Working with a cast of students who collaborated on the script and making extraordinary use of an abandoned school in Portland, Oregon, Gus Van Sant in ELEPHANT creates a tender and moving picture of the life of a high school in the hours before catastrophe erupts. To call this a dramatization of the Columbine massacre is not to do it justice. Tracking his young characters through hallways and across athletic fields, capturing the freshness and fragility of their smallest encounters and actions, Van Sant elicits a sense of both the beauty of common experience and the festering emotions capable of sweeping it all away. Winner of the Palme d’Or at Cannes this year. 81 min.
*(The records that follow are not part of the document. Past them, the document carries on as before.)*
(** ** Tables with the same chains

    [t'] has the certificates of [t] as far as chains are concerned, and of the
    objects no others. *)

Definition cert_key (c : cert_row) :=
  (c_id c, c_ski c, c_subject c, c_issuer c, c_aki c, validated (c_flags c), nochain (c_flags c)).
Definition crl_key (l : crl_row) := (l_issuer l, l_aki l, nochain (l_flags l)).
Definition obj_key {P} (o : obj_row P) := (o_ski o, nochain (o_flags o)).

Record chain_sub (t t' : tables) : Prop := {
  cs_certs : cert_key <$> certs t' = cert_key <$> certs t;
  cs_crls : (crl_key <$> crls t') ⊆ (crl_key <$> crls t);
  cs_roas : (obj_key <$> roas t') ⊆ (obj_key <$> roas t);
  cs_mfts : (obj_key <$> mfts t') ⊆ (obj_key <$> mfts t);
  cs_gbrs : (obj_key <$> gbrs t') ⊆ (obj_key <$> gbrs t) }.

Lemma fmap_in {A B} (f : A -> B) (l' l : list A) x : (f <$> l') ⊆ (f <$> l) -> x ∈ l' ->
  exists y, y ∈ l /\ f y = f x.
Proof.
  intros H Hx. apply (list_elem_of_fmap_2 f), H, list_elem_of_fmap in Hx as (y & E & Hy). eauto.
Qed.

Lemma fmap_in_eq {A B} (f : A -> B) (l' l : list A) x : f <$> l' = f <$> l -> x ∈ l' -> exists y, y ∈ l /\ f y = f x.
Proof. intros H. apply fmap_in. by rewrite H. Qed.

Section sub.
Context (esc : string -> string) (t t' : tables) (S : chain_sub t t').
USA, 2003.

Free Radicals

As she’s leaving the Rio airport, Manu asks some fellow travelers to snap a last photograph of her in Brazil; hours later, she’s floating in the Gulf of Mexico, the only survivor after a freak tornado downs her plane. Five years later she’s working as a cashier in the supermarket of a small Austrian town. How does one construct a life after such an experience, aware that seemingly arbitrary forces can suddenly rise up and decide who lives and who doesn’t? In FREE RADICALS Barbara Albert, whose powerful debut Northern Skirts was shown in the 2000 New Directors/New Films festival, creates an intricate portrait of Manu and her world, her family, friends and acquaintances, detailing how “causes” in one life can lead to unintended “effects” in others. 120 min. Austria, 2003.